Zacznijmy od pasty do włosów, którą wybrałam dla męża. Pasta dodaje elastyczności, nadaje się zarówno do włosów krótkich jak i długich. Nie skleja i nie obciąża a naniesiona u nasady głowy dodaje objętości. Włosy są po niej lekkie i nieprzetłuszczone. Pozwala uzyskać efekt potarganej fryzury.
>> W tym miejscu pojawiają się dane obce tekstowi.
(* ===== verification/Pool.v ===== *)
(** * Pool: the channel pool of a publisher (pkg/rabbitmq/pool.go).

    The fields that a publisher's goroutines share, and the Go channels they meet on, are
    operations; [PoolMachine] gives them a meaning. *)
From S2P Require Import Prelude AmqpData Errors Prog Machine Config Amqp Instr Dial.
Local Open Scope string_scope.
Local Open Scope Z_scope.
Local Open Scope go_scope.

Record pooledChannel : Type := mkPooled { pch_ch : channel; pch_createdAt : Z }.

#[export] Instance pooledChannel_eq_dec : EqDecision pooledChannel.
Proof. solve_decision. Defined.

(** What the select of a mandatory publish receives; a closed Go channel delivers [None]. *)
Inductive returns_event : Type :=
| ReturnsReceived (ret : option Return_.t)
| ReturnsTimer
| ReturnsDone.

Inductive lost_event : Type :=
| LostClosed                                  (* closeChan was closed *)
| LostNotified (closeErr : option error).

Inductive pubE : Type -> Type :=
(* closed, closeChan *)
| ClosedLoad : pubE bool
| ClosedCompareAndSwap (old new : bool) : pubE bool
| CloseChanClose : pubE unit
| CloseChanPoll : pubE bool
| CloseChanOrTimer (d : Z) : pubE bool
| CloseChanOrNotify (notifyClose : nat) : pubE lost_event
(* connMu, connection, reconnecting *)
| PConnMuLock : pubE unit
| PConnMuUnlock : pubE unit
| PConnMuRLock : pubE unit
| PConnMuRUnlock : pubE unit
| PLoadConnection : pubE (option conn)
| PStoreConnection (c : conn) : pubE unit
| PReconnectingCompareAndSwap (old new : bool) : pubE bool
| PReconnectingStore (b : bool) : pubE unit
(* poolMu, channelPool: a pool is a buffered Go channel *)
| PoolMuLock : pubE unit
| PoolMuUnlock : pubE unit
| PoolMuRLock : pubE unit
| PoolMuRUnlock : pubE unit
| LoadChannelPool : pubE (option nat)
| StoreChannelPool (pool : nat) : pubE unit
| PoolMake (size : Z) : pubE nat
(* select { case pool <- pch: true; default: false } *)
| PoolTrySend (pool : nat) (pch : pooledChannel) : pubE bool
(* select { case pch := <-pool: Some pch; default: None } *)
| PoolTryRecv (pool : nat) : pubE (option pooledChannel)
(* channelMeta *)
| MetaStore (ch : channel) (createdAt : Z) : pubE unit
| MetaLoad (ch : channel) : pubE (option Z)
| MetaDelete (ch : option channel) : pubE unit
(* the unbuffered resultChan and the done channel of createConfirmChannel: a send is an offer
   and then the wait for it to be taken or for done *)
| ResultChanMake : pubE nat
| DoneMake : pubE nat
| ResultOffer (resultChan : nat) (res : result channel) : pubE unit
| ResultTaken (resultChan done_ : nat) : pubE bool
| ResultRecvOrTimer (resultChan : nat) (d : Z) : pubE (option (result channel))
| DoneClose (done_ : nat) : pubE unit
(* the confirmChan of createConfirmChannel, of capacity one *)
| ConfirmChanMake : pubE nat
| ConfirmSend (confirmChan : nat) (err : option error) : pubE unit
| ConfirmRecvOrTimer (confirmChan : nat) (d : Z) : pubE (option (option error))
(* the select of a mandatory publish *)
| ReturnsSelect (returns : nat) (d : Z) (ctx : context) : pubE returns_event.

Abbreviation publisherE := (pubE +' amqpE +' sysE +' logE +' instrE +' dialE).

(** The fields of a publisher that do not change after NewPublisher. *)
Module Publisher.
Record t := mk {
  cfg : Config.t;
  instr : Instrumentation;
  instrIsNop : bool
}.
End Publisher.
Import Publisher.

(** time.Since: the difference saturates at the bounds of time.Duration. *)
Definition time_sub (t u : Z) : Z := Z.max MinInt64 (Z.min MaxInt64 (t - u)).

(** ** Creating channels *)

(** The goroutine of createConfirmChannel that opens the channel. *)
Definition channelOpener (conn : conn) (resultChan done_ : nat) : prog publisherE unit :=
  let! res := trigger (ConnChannel conn) in
  trigger (ResultOffer resultChan res) ;;;
  let! taken := trigger (ResultTaken resultChan done_) in
  if (taken : bool) then Ret tt
  else
    match res with
    | Ok ch => trigger (ChClose ch)
    | Err _ => Ret tt
    end.

(** The goroutine of createConfirmChannel that enables confirms. *)
Definition confirmEnabler (ch : channel) (confirmChan : nat) : prog publisherE unit :=
  let! err := trigger (ChConfirm ch false) in
  trigger (ConfirmSend confirmChan err).

(** The second half of createConfirmChannel: publisher confirms, bounded by a timeout. *)
Definition enableConfirms (p : Publisher.t) (ch : channel) : prog publisherE (option channel) :=
  let! confirmChan := trigger ConfirmChanMake in
  go (confirmEnabler ch confirmChan) ;;;
  let! confirmed := trigger (ConfirmRecvOrTimer confirmChan (Config.ConfirmEnableTimeout (cfg p))) in
  match confirmed with
  | Some (Some err) =>
      log_error Background "failed to enable publisher confirms" [logErr (Some err)] ;;;
      trigger (ChClose ch) ;;;
      Ret None
  | Some None => Ret (Some ch)
  | None =>
      log_error Background "enabling publisher confirms timed out"
        [logDuration "timeout" (Config.ConfirmEnableTimeout (cfg p))] ;;;
      trigger (ChClose ch) ;;;
      Ret None
  end.

Definition createConfirmChannel (p : Publisher.t) : prog publisherE (option channel) :=
  trigger PConnMuRLock ;;;
  let! conn := trigger PLoadConnection in
  trigger PConnMuRUnlock ;;;
  let! conn :=
    match conn with
    | None => Ret None
    | Some conn =>
        let! closed := trigger (ConnIsClosed conn) in
        Ret (if (closed : bool) then None else Some conn)
    end in
  match conn with
  | None => Ret None
  | Some conn =>
      let! resultChan := trigger ResultChanMake in
      let! done_ := trigger DoneMake in
      go (channelOpener conn resultChan done_) ;;;
      let! res := trigger (ResultRecvOrTimer resultChan (Config.ChannelCreateTimeout (cfg p))) in
      trigger (DoneClose done_) ;;;
      match res with
      | Some (Err err) =>
          log_error Background "failed to create RabbitMQ channel" [logErr (Some err)] ;;;
          Ret None
      | Some (Ok ch) => enableConfirms p ch
      | None =>
          log_error Background "channel creation timed out"
            [logDuration "timeout" (Config.ChannelCreateTimeout (cfg p))] ;;;
          Ret None
      end
  end.

Definition createPooledChannel (p : Publisher.t) : prog publisherE (option pooledChannel) :=
  let! ch := createConfirmChannel p in
  match ch with
  | None => Ret None
  | Some ch =>
      let! now := trigger TimeNow in
      Ret (Some (mkPooled ch now))
  end.

(** One round of the loop of warmChannelPool; the state is the attempt and the number of
    channels stored. *)
Definition warm_round (p : Publisher.t) (state : Z * Z) : prog publisherE ((Z * Z) + Z) :=
  let '(attempt, warmed) := state in
  if bool_decide (attempt >= Config.ChannelPoolSize (cfg p)) then Ret (inr warmed)
  else
    let! pch := createPooledChannel p in
    match pch with
    | None =>
        log_warn Background "failed to create channel for pool" [logInt "attempt" (attempt + 1)] ;;;
        Ret (inl (attempt + 1, warmed))
    | Some pch =>
        trigger PoolMuRLock ;;;
        let! pool := trigger LoadChannelPool in
        let! stored :=
          match pool with
          | Some pool => trigger (PoolTrySend pool pch)
          | None => Ret false
          end in
        trigger PoolMuRUnlock ;;;
        if (stored : bool) then Ret (inl (attempt + 1, warmed + 1))
        else
          trigger (ChClose (pch_ch pch)) ;;;
          Ret (inl (attempt + 1, warmed))
    end.

Definition warmChannelPool (p : Publisher.t) : prog publisherE unit :=
  let! warmed := loop (warm_round p) (0, 0) in
  log_info Background "RabbitMQ publisher ready"
    [logString "exchange" (Config.Exchange (cfg p));
     logInt "poolSize" (Config.ChannelPoolSize (cfg p));
     logDuration "maxChannelAge" (Config.MaxChannelAge (cfg p));
     logInt "warmChannels" warmed].

(** ** Borrowing and returning *)

Definition newChannelOrError (p : Publisher.t) : prog publisherE (result pooledChannel) :=
  let! pch := createPooledChannel p in
  match pch with
  | None => Ret (Err (ENew "rabbitmq: failed to create channel"))
  | Some pch => Ret (Ok pch)
  end.

Definition borrowChannel (p : Publisher.t) : prog publisherE (result pooledChannel) :=
  let! closed := trigger ClosedLoad in
  if (closed : bool) then Ret (Err (ENew "rabbitmq: publisher is closed"))
  else
    trigger PoolMuRLock ;;;
    let! pool := trigger LoadChannelPool in
    match pool with
    | None =>
        trigger PoolMuRUnlock ;;;
        newChannelOrError p
    | Some pool =>
        let! pch := trigger (PoolTryRecv pool) in
        trigger PoolMuRUnlock ;;;
        match pch with
        | Some pch =>
            let! isClosed := trigger (ChIsClosed (pch_ch pch)) in
            let! stale :=
              if (isClosed : bool) then Ret true
              else
                let! now := trigger TimeNow in
                Ret (bool_decide (time_sub now (pch_createdAt pch) > Config.MaxChannelAge (cfg p))) in
            if (stale : bool) then
              trigger (ChClose (pch_ch pch)) ;;;
              trigger (MetaDelete (Some (pch_ch pch))) ;;;
              newChannelOrError p
            else Ret (Ok pch)
        | None => newChannelOrError p
        end
    end.

Definition GetChannel (p : Publisher.t) : prog publisherE (result channel) :=
  let! pch := borrowChannel p in
  match pch with
  | Err err => Ret (Err err)
  | Ok pch =>
      trigger (MetaStore (pch_ch pch) (pch_createdAt pch)) ;;;
      Ret (Ok (pch_ch pch))
  end.

(** The channel is closed and forgotten. *)
Definition discard (ch : channel) : prog publisherE unit :=
  trigger (ChClose ch) ;;;
  trigger (MetaDelete (Some ch)).

Definition returnPooled (p : Publisher.t) (pch : pooledChannel) : prog publisherE unit :=
  let ch := pch_ch pch in
  let! isClosed := trigger (ChIsClosed ch) in
  let! gone := if (isClosed : bool) then Ret true else trigger ClosedLoad in
  if (gone : bool) then discard ch
  else
    trigger PoolMuRLock ;;;
    let! pool := trigger LoadChannelPool in
    match pool with
    | None =>
        trigger PoolMuRUnlock ;;;
        discard ch
    | Some pool =>
        let! sent := trigger (PoolTrySend pool pch) in
        trigger PoolMuRUnlock ;;;
        if (sent : bool) then Ret tt else discard ch
    end.

(** [ch] may be the nil pointer. *)
Definition ReturnChannel (p : Publisher.t) (ch : option channel) : prog publisherE unit :=
  let! usable :=
    match ch with
    | None => Ret None
    | Some ch =>
        let! isClosed := trigger (ChIsClosed ch) in
        Ret (if (isClosed : bool) then None else Some ch)
    end in
  match usable with
  | None => trigger (MetaDelete ch)
  | Some ch =>
      let! now := trigger TimeNow in
      let! meta := trigger (MetaLoad ch) in
      returnPooled p (mkPooled ch (default now meta))
  end.

(** ** Draining *)

Definition drain_round (pool : nat) (_ : unit) : prog publisherE (unit + unit) :=
  let! pch := trigger (PoolTryRecv pool) in
  match pch with
  | Some pch =>
      discard (pch_ch pch) ;;;
      Ret (inl tt)
  | None => Ret (inr tt)
  end.

Definition drainPool (pool : option nat) : prog publisherE unit :=
  match pool with
  | None => Ret tt
  | Some pool => loop (drain_round pool) tt
  end.

Definition drainChannelPool : prog publisherE unit :=
  trigger PoolMuRLock ;;;
  let! pool := trigger LoadChannelPool in
  trigger PoolMuRUnlock ;;;
  drainPool pool.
W jej składzie znajdziemy:
- Masło shea - posiada witaminy A i E, które odmładzają i odpierają ataki wolnych rodników, posiada właściwości ochronne - osłania przed zimnem, wiatrem i mrozem
- Olejek miętowy - działa odświeżająco i pobudzająco
- Pantenol - czyli prowitamina B5, działa nawilżająco na skórę i włosy, działa łagodząco i przeciwzapalnie, nadaje włosom połysk i ułatwia rozczesywanie, zapobiega rozdwajaniu końcówek.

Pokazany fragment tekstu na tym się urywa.